## Try it
Gather every line in the records below that contains the word "Require".

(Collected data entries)

(* ===== verification/NodePoolController.v ===== *)
(** * GKE node pools: what the client and the controller promise *)

From Stdlib Require Import Lia.
From S2P Require Import Prelude GoStrings Libs Contract Gcp Nested ClusterTypes ContainerAPI ClusterLate Cluster NodePool.

(** ** IsUpToDate, section by section *)

Definition autoscaling_differs (i : NodePoolParameters) (o : apiNodePool) : bool :=
  negb (bool_decide (generate_ptr generate_autoscaling zero_apiNodePoolAutoscaling i.(npp_Autoscaling) o.(anp_Autoscaling)
    = o.(anp_Autoscaling))).
Definition management_differs (i : NodePoolParameters) (o : apiNodePool) : bool :=
  negb (bool_decide (generate_ptr generate_management zero_apiNodeManagement i.(npp_Management) o.(anp_Management)
    = o.(anp_Management))).

(** What GenerateNodePool makes of the fields that have a comparison of their own
    or a special case. *)
Lemma generated_autoscaling name i o :
  (GenerateNodePool name i o).(anp_Autoscaling) =
  generate_ptr generate_autoscaling zero_apiNodePoolAutoscaling i.(npp_Autoscaling) o.(anp_Autoscaling).
Proof. unfold GenerateNodePool. by destruct (_ || _). Qed.
Lemma generated_management name i o :
  (GenerateNodePool name i o).(anp_Management) =
  generate_ptr generate_management zero_apiNodeManagement i.(npp_Management) o.(anp_Management).
Proof. unfold GenerateNodePool. by destruct (_ || _). Qed.
Lemma generated_upgrade name i o :
  (GenerateNodePool name i o).(anp_UpgradeSettings) =
  generate_ptr generate_upgrade zero_apiUpgradeSettings i.(npp_UpgradeSettings) o.(anp_UpgradeSettings).
Proof. unfold GenerateNodePool. by destruct (_ || _). Qed.
Lemma generated_version name i o :
  (GenerateNodePool name i o).(anp_Version) =
  if bool_decide (o.(anp_Version) = "") || negb (isAutoUpgradeEnabled i) then StringValue i.(npp_Version) else o.(anp_Version).
Proof. unfold GenerateNodePool. simpl. by destruct (_ || _). Qed.

(** The other fields: generated, or copied from the observed pool. *)
Lemma generated_others name i o :
  let p := GenerateNodePool name i o in
  p.(anp_Conditions) = o.(anp_Conditions) ∧ p.(anp_InstanceGroupUrls) = o.(anp_InstanceGroupUrls) ∧
  p.(anp_PodIpv4CidrSize) = o.(anp_PodIpv4CidrSize) ∧ p.(anp_SelfLink) = o.(anp_SelfLink) ∧
  p.(anp_Status) = o.(anp_Status) ∧ p.(anp_StatusMessage) = o.(anp_StatusMessage) ∧ p.(anp_rest) = o.(anp_rest) ∧
  p.(anp_Name) = name ∧ p.(anp_InitialNodeCount) = Int64Value i.(npp_InitialNodeCount) ∧
  p.(anp_Locations) = i.(npp_Locations) ∧
  p.(anp_MaxPodsConstraint) = generate_ptr generate_max_pods zero_apiMaxPodsConstraint
    i.(npp_MaxPodsConstraint) o.(anp_MaxPodsConstraint) ∧
  p.(anp_Config) = generate_ptr generate_config zero_apiNodeConfig i.(npp_Config) o.(anp_Config).
Proof. unfold GenerateNodePool. by destruct (_ || _). Qed.

Lemma nodepool_IsUpToDate_spec `{Libs} `{!CopySucceeds} name i o :
  IsUpToDate name i o =
    if autoscaling_differs i o then Returns (false, newAutoscalingUpdateFn i.(npp_Autoscaling), None)
    else if management_differs i o then Returns (false, newManagementUpdateFn i.(npp_Management), None)
    else if filters_nil_taint (GenerateNodePool name i o) o then Panics
    else if equal_pool (GenerateNodePool name i o) o then Returns (true, noOpUpdate, None)
    else Returns (false, newGeneralUpdateFn i, None).
Proof.
  unfold IsUpToDate. rewrite copy_succeeds, !cmp_Equal_decides, generated_autoscaling, generated_management.
  unfold autoscaling_differs, management_differs. destruct (negb _); [done|]. destruct (negb _); [done|].
  destruct (filters_nil_taint _ _); [done|]. case_bool_decide as Hsame; unfold same_pool in Hsame.
  - by rewrite Hsame.
  - by apply not_true_is_false in Hsame as ->.
Qed.
Definition AddonsConfig : ty := TStruct [
  ("CloudRunConfig", TPtr CloudRunConfig); ("ConfigConnectorConfig", TPtr ConfigConnectorConfig);
  ("DNSCacheConfig", TPtr DNSCacheConfig);
  ("GCEPersistentDiskCSIDriverConfig", TPtr GCEPersistentDiskCSIDriverConfig);
  ("HorizontalPodAutoscaling", TPtr HorizontalPodAutoscaling); ("HTTPLoadBalancing", TPtr HTTPLoadBalancing);
  ("KubernetesDashboard", TPtr KubernetesDashboard); ("NetworkPolicyConfig", TPtr NetworkPolicyConfig)].
Definition AddonsConfig_DeepCopyInto : copier := copy_struct [
  ("CloudRunConfig", if_non_nil (new_into CloudRunConfig_DeepCopyInto));
  ("ConfigConnectorConfig", if_non_nil new_copy); ("DNSCacheConfig", if_non_nil new_copy);
  ("GCEPersistentDiskCSIDriverConfig", if_non_nil new_copy); ("HorizontalPodAutoscaling", if_non_nil new_copy);
  ("HTTPLoadBalancing", if_non_nil new_copy); ("KubernetesDashboard", if_non_nil new_copy);
  ("NetworkPolicyConfig", if_non_nil new_copy)].
Definition AddonsConfig_DeepCopy : copier := deep_copy AddonsConfig_DeepCopyInto.

Definition AuthenticatorGroupsConfig : ty := TStruct [("Enabled", TPtr TBool); ("SecurityGroup", TPtr TString)].
Definition AuthenticatorGroupsConfig_DeepCopyInto : copier := copy_struct [
  ("Enabled", if_non_nil new_copy); ("SecurityGroup", if_non_nil new_copy)].
Definition AuthenticatorGroupsConfig_DeepCopy : copier := deep_copy AuthenticatorGroupsConfig_DeepCopyInto.

Definition Autopilot : ty := TStruct [("Enabled", TBool)].
Definition Autopilot_DeepCopyInto : copier := copy_struct [].
Definition Autopilot_DeepCopy : copier := deep_copy Autopilot_DeepCopyInto.

Definition BinaryAuthorization : ty := TStruct [("Enabled", TBool)].
Definition BinaryAuthorization_DeepCopyInto : copier := copy_struct [].
Definition BinaryAuthorization_DeepCopy : copier := deep_copy BinaryAuthorization_DeepCopyInto.

Definition NodeManagement : ty := TStruct [("AutoRepair", TPtr TBool); ("AutoUpgrade", TPtr TBool)].
Definition NodeManagement_DeepCopyInto : copier := copy_struct [
  ("AutoRepair", if_non_nil new_copy); ("AutoUpgrade", if_non_nil new_copy)].
Definition NodeManagement_DeepCopy : copier := deep_copy NodeManagement_DeepCopyInto.

Definition ShieldedInstanceConfig : ty := TStruct [
  ("EnableIntegrityMonitoring", TPtr TBool); ("EnableSecureBoot", TPtr TBool)].
Definition ShieldedInstanceConfig_DeepCopyInto : copier := copy_struct [
  ("EnableIntegrityMonitoring", if_non_nil new_copy); ("EnableSecureBoot", if_non_nil new_copy)].
Definition ShieldedInstanceConfig_DeepCopy : copier := deep_copy ShieldedInstanceConfig_DeepCopyInto.

Definition UpgradeSettings : ty := TStruct [("MaxSurge", TPtr TInt); ("MaxUnavailable", TPtr TInt)].
Definition UpgradeSettings_DeepCopyInto : copier := copy_struct [
  ("MaxSurge", if_non_nil new_copy); ("MaxUnavailable", if_non_nil new_copy)].
Definition UpgradeSettings_DeepCopy : copier := deep_copy UpgradeSettings_DeepCopyInto.

Definition AutoprovisioningNodePoolDefaults : ty := TStruct [
  ("BootDiskKMSKey", TPtr TString); ("DiskSizeGb", TPtr TInt); ("DiskType", TPtr TString);
  ("Management", TPtr NodeManagement); ("MinCPUPlatform", TPtr TString); ("OauthScopes", TSlice TString);
  ("ServiceAccount", TPtr TString); ("ShieldedInstanceConfig", TPtr ShieldedInstanceConfig);
  ("UpgradeSettings", TPtr UpgradeSettings)].
Definition AutoprovisioningNodePoolDefaults_DeepCopyInto : copier := copy_struct [
  ("BootDiskKMSKey", if_non_nil new_copy); ("DiskSizeGb", if_non_nil new_copy); ("DiskType", if_non_nil new_copy);
  ("Management", if_non_nil (new_into NodeManagement_DeepCopyInto)); ("MinCPUPlatform", if_non_nil new_copy);
  ("OauthScopes", if_non_nil make_copy); ("ServiceAccount", if_non_nil new_copy);
  ("ShieldedInstanceConfig", if_non_nil (new_into ShieldedInstanceConfig_DeepCopyInto));
  ("UpgradeSettings", if_non_nil (new_into UpgradeSettings_DeepCopyInto))].
Definition AutoprovisioningNodePoolDefaults_DeepCopy : copier := deep_copy AutoprovisioningNodePoolDefaults_DeepCopyInto.

Definition ResourceLimit : ty := TStruct [
  ("Maximum", TPtr TInt); ("Minimum", TPtr TInt); ("ResourceType", TPtr TString)].
Definition ResourceLimit_DeepCopyInto : copier := copy_struct [
  ("Maximum", if_non_nil new_copy); ("Minimum", if_non_nil new_copy); ("ResourceType", if_non_nil new_copy)].
Definition ResourceLimit_DeepCopy : copier := deep_copy ResourceLimit_DeepCopyInto.

Definition ClusterAutoscaling : ty := TStruct [
  ("AutoprovisioningLocations", TSlice TString);
  ("AutoprovisioningNodePoolDefaults", TPtr AutoprovisioningNodePoolDefaults);
  ("EnableNodeAutoprovisioning", TPtr TBool); ("ResourceLimits", TSlice (TPtr ResourceLimit))].
Definition ClusterAutoscaling_DeepCopyInto : copier := copy_struct [
  ("AutoprovisioningLocations", if_non_nil make_copy);
  ("AutoprovisioningNodePoolDefaults", if_non_nil (new_into AutoprovisioningNodePoolDefaults_DeepCopyInto));
  ("EnableNodeAutoprovisioning", if_non_nil new_copy);
  ("ResourceLimits", if_non_nil (make_each (if_non_nil (new_into ResourceLimit_DeepCopyInto))))].
Definition ClusterAutoscaling_DeepCopy : copier := deep_copy ClusterAutoscaling_DeepCopyInto.

Definition ConfidentialNodes : ty := TStruct [("Enabled", TBool)].
Definition ConfidentialNodes_DeepCopyInto : copier := copy_struct [].
Definition ConfidentialNodes_DeepCopy : copier := deep_copy ConfidentialNodes_DeepCopyInto.

Definition DatabaseEncryption : ty := TStruct [("KeyName", TPtr TString); ("State", TPtr TString)].
Definition DatabaseEncryption_DeepCopyInto : copier := copy_struct [
  ("KeyName", if_non_nil new_copy); ("State", if_non_nil new_copy)].
Definition DatabaseEncryption_DeepCopy : copier := deep_copy DatabaseEncryption_DeepCopyInto.

Definition IPAllocationPolicy : ty := TStruct [
  ("ClusterIpv4CidrBlock", TPtr TString); ("ClusterSecondaryRangeName", TPtr TString);
  ("CreateSubnetwork", TPtr TBool); ("NodeIpv4CidrBlock", TPtr TString); ("ServicesIpv4CidrBlock", TPtr TString);
  ("ServicesSecondaryRangeName", TPtr TString); ("SubnetworkName", TPtr TString); ("TpuIpv4CidrBlock", TPtr TString);
  ("UseIPAliases", TPtr TBool); ("UseRoutes", TPtr TBool)].
Definition IPAllocationPolicy_DeepCopyInto : copier := copy_struct [
  ("ClusterIpv4CidrBlock", if_non_nil new_copy); ("ClusterSecondaryRangeName", if_non_nil new_copy);
  ("CreateSubnetwork", if_non_nil new_copy); ("NodeIpv4CidrBlock", if_non_nil new_copy);
  ("ServicesIpv4CidrBlock", if_non_nil new_copy); ("ServicesSecondaryRangeName", if_non_nil new_copy);
  ("SubnetworkName", if_non_nil new_copy); ("TpuIpv4CidrBlock", if_non_nil new_copy);
  ("UseIPAliases", if_non_nil new_copy); ("UseRoutes", if_non_nil new_copy)].
Definition IPAllocationPolicy_DeepCopy : copier := deep_copy IPAllocationPolicy_DeepCopyInto.

Definition LegacyAbac : ty := TStruct [("Enabled", TBool)].
Definition LegacyAbac_DeepCopyInto : copier := copy_struct [].
Definition LegacyAbac_DeepCopy : copier := deep_copy LegacyAbac_DeepCopyInto.

Definition DailyMaintenanceWindowSpec : ty := TStruct [("StartTime", TString)].
Definition DailyMaintenanceWindowSpec_DeepCopyInto : copier := copy_struct [].
Definition DailyMaintenanceWindowSpec_DeepCopy : copier := deep_copy DailyMaintenanceWindowSpec_DeepCopyInto.

Definition TimeWindow : ty := TStruct [("EndTime", TString); ("StartTime", TString)].
Definition TimeWindow_DeepCopyInto : copier := copy_struct [].
Definition TimeWindow_DeepCopy : copier := deep_copy TimeWindow_DeepCopyInto.

Definition RecurringTimeWindow : ty := TStruct [("Recurrence", TPtr TString); ("Window", TPtr TimeWindow)].
Definition RecurringTimeWindow_DeepCopyInto : copier := copy_struct [
  ("Recurrence", if_non_nil new_copy); ("Window", if_non_nil new_copy)].
Definition RecurringTimeWindow_DeepCopy : copier := deep_copy RecurringTimeWindow_DeepCopyInto.

Definition MaintenanceWindowSpec : ty := TStruct [
  ("DailyMaintenanceWindow", TPtr DailyMaintenanceWindowSpec); ("MaintenanceExclusions", TMap TimeWindow);
  ("RecurringWindow", TPtr RecurringTimeWindow)].
Definition MaintenanceWindowSpec_DeepCopyInto : copier := copy_struct [
  ("DailyMaintenanceWindow", if_non_nil new_copy); ("MaintenanceExclusions", if_non_nil make_map);
  ("RecurringWindow", if_non_nil (new_into RecurringTimeWindow_DeepCopyInto))].
Definition MaintenanceWindowSpec_DeepCopy : copier := deep_copy MaintenanceWindowSpec_DeepCopyInto.

Definition MaintenancePolicySpec : ty := TStruct [("Window", MaintenanceWindowSpec)].
Definition MaintenancePolicySpec_DeepCopyInto : copier := copy_struct [
  ("Window", MaintenanceWindowSpec_DeepCopyInto)].
Definition MaintenancePolicySpec_DeepCopy : copier := deep_copy MaintenancePolicySpec_DeepCopyInto.

Definition ClientCertificateConfig : ty := TStruct [("IssueClientCertificate", TBool)].
Definition ClientCertificateConfig_DeepCopyInto : copier := copy_struct [].
Definition ClientCertificateConfig_DeepCopy : copier := deep_copy ClientCertificateConfig_DeepCopyInto.

Definition MasterAuth : ty := TStruct [
  ("ClientCertificateConfig", TPtr ClientCertificateConfig); ("Username", TPtr TString)].
Definition MasterAuth_DeepCopyInto : copier := copy_struct [
  ("ClientCertificateConfig", if_non_nil new_copy); ("Username", if_non_nil new_copy)].
Definition MasterAuth_DeepCopy : copier := deep_copy MasterAuth_DeepCopyInto.

Definition CidrBlock : ty := TStruct [("CidrBlock", TString); ("DisplayName", TPtr TString)].
Definition CidrBlock_DeepCopyInto : copier := copy_struct [("DisplayName", if_non_nil new_copy)].
Definition CidrBlock_DeepCopy : copier := deep_copy CidrBlock_DeepCopyInto.

Definition MasterAuthorizedNetworksConfig : ty := TStruct [
  ("CidrBlocks", TSlice (TPtr CidrBlock)); ("Enabled", TPtr TBool)].
Definition MasterAuthorizedNetworksConfig_DeepCopyInto : copier := copy_struct [
  ("CidrBlocks", if_non_nil (make_each (if_non_nil (new_into CidrBlock_DeepCopyInto))));
  ("Enabled", if_non_nil new_copy)].
Definition MasterAuthorizedNetworksConfig_DeepCopy : copier := deep_copy MasterAuthorizedNetworksConfig_DeepCopyInto.

Definition MaxPodsConstraint : ty := TStruct [("MaxPodsPerNode", TInt)].
Definition MaxPodsConstraint_DeepCopyInto : copier := copy_struct [].
Definition MaxPodsConstraint_DeepCopy : copier := deep_copy MaxPodsConstraint_DeepCopyInto.

Definition DefaultSnatStatus : ty := TStruct [("Disabled", TBool)].
Definition DefaultSnatStatus_DeepCopyInto : copier := copy_struct [].
Definition DefaultSnatStatus_DeepCopy : copier := deep_copy DefaultSnatStatus_DeepCopyInto.
(* ===== verification/DeepCopyConnection.v ===== *)
(** * DeepCopy of the service networking API

    The structs of apis/servicenetworking/v1beta1 and the functions that controller-gen
    generated for them. *)

From S2P Require Import Prelude GoMemory.

Section types.
Context `{KubeTypes}.

Definition ConnectionParameters : ty := TStruct [
  ("Parent", TString); ("Network", TPtr TString); ("NetworkRef", TPtr Reference); ("NetworkSelector", TPtr Selector);
  ("ReservedPeeringRanges", TSlice TString); ("ReservedPeeringRangeRefs", TSlice Reference);
  ("ReservedPeeringRangeSelector", Selector)].
Definition ConnectionParameters_DeepCopyInto : copier := copy_struct [
  ("Network", if_non_nil new_copy); ("NetworkRef", if_non_nil new_copy);
  ("NetworkSelector", if_non_nil (new_into Selector_DeepCopyInto)); ("ReservedPeeringRanges", if_non_nil make_copy);
  ("ReservedPeeringRangeRefs", if_non_nil make_copy); ("ReservedPeeringRangeSelector", Selector_DeepCopyInto)].
Definition ConnectionParameters_DeepCopy : copier := deep_copy ConnectionParameters_DeepCopyInto.

Definition ConnectionObservation : ty := TStruct [("Peering", TString); ("Service", TString)].
Definition ConnectionObservation_DeepCopyInto : copier := copy_struct [].
Definition ConnectionObservation_DeepCopy : copier := deep_copy ConnectionObservation_DeepCopyInto.

Definition ConnectionSpec : ty := TStruct [("ResourceSpec", ResourceSpec); ("ForProvider", ConnectionParameters)].
Definition ConnectionSpec_DeepCopyInto : copier := copy_struct [
  ("ResourceSpec", ResourceSpec_DeepCopyInto); ("ForProvider", ConnectionParameters_DeepCopyInto)].
Definition ConnectionSpec_DeepCopy : copier := deep_copy ConnectionSpec_DeepCopyInto.

Definition ConnectionStatus : ty := TStruct [
  ("ResourceStatus", ResourceStatus); ("AtProvider", ConnectionObservation)].
Definition ConnectionStatus_DeepCopyInto : copier := copy_struct [
  ("ResourceStatus", ResourceStatus_DeepCopyInto); ("AtProvider", assign)].
Definition ConnectionStatus_DeepCopy : copier := deep_copy ConnectionStatus_DeepCopyInto.

Definition Connection : ty := TStruct [
  ("TypeMeta", TypeMeta); ("ObjectMeta", ObjectMeta); ("Spec", ConnectionSpec); ("Status", ConnectionStatus)].
Definition Connection_DeepCopyInto : copier := copy_struct [
  ("TypeMeta", assign); ("ObjectMeta", ObjectMeta_DeepCopyInto); ("Spec", ConnectionSpec_DeepCopyInto);
  ("Status", ConnectionStatus_DeepCopyInto)].
Definition Connection_DeepCopy : copier := deep_copy Connection_DeepCopyInto.
Definition Connection_DeepCopyObject := deep_copy_object Connection_DeepCopy.

Definition ConnectionList : ty := TStruct [
  ("TypeMeta", TypeMeta); ("ListMeta", ListMeta); ("Items", TSlice Connection)].
Definition ConnectionList_DeepCopyInto : copier := copy_struct [
  ("TypeMeta", assign); ("ListMeta", ListMeta_DeepCopyInto); ("Items", if_non_nil (make_each Connection_DeepCopyInto))].
Definition ConnectionList_DeepCopy : copier := deep_copy ConnectionList_DeepCopyInto.
Definition ConnectionList_DeepCopyObject := deep_copy_object ConnectionList_DeepCopy.

Definition api_types : list api_type := [
  Build_api_type "ConnectionParameters" ConnectionParameters ConnectionParameters_DeepCopyInto ConnectionParameters_DeepCopy None;
  Build_api_type "ConnectionObservation" ConnectionObservation ConnectionObservation_DeepCopyInto ConnectionObservation_DeepCopy None;
  Build_api_type "ConnectionSpec" ConnectionSpec ConnectionSpec_DeepCopyInto ConnectionSpec_DeepCopy None;
  Build_api_type "ConnectionStatus" ConnectionStatus ConnectionStatus_DeepCopyInto ConnectionStatus_DeepCopy None;
  Build_api_type "Connection" Connection Connection_DeepCopyInto Connection_DeepCopy (Some Connection_DeepCopyObject);
  Build_api_type "ConnectionList" ConnectionList ConnectionList_DeepCopyInto ConnectionList_DeepCopy (Some ConnectionList_DeepCopyObject)].

Lemma Connection_deep_copied : Forall deep_copied api_types.
Proof using Type. solve_api_types. Qed.
End types.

## Solution to this exercise
From Stdlib Require Import Lia.
From S2P Require Import Prelude GoStrings Libs Contract Gcp Nested ClusterTypes ContainerAPI ClusterLate Cluster NodePool.
From S2P Require Import Prelude GoMemory.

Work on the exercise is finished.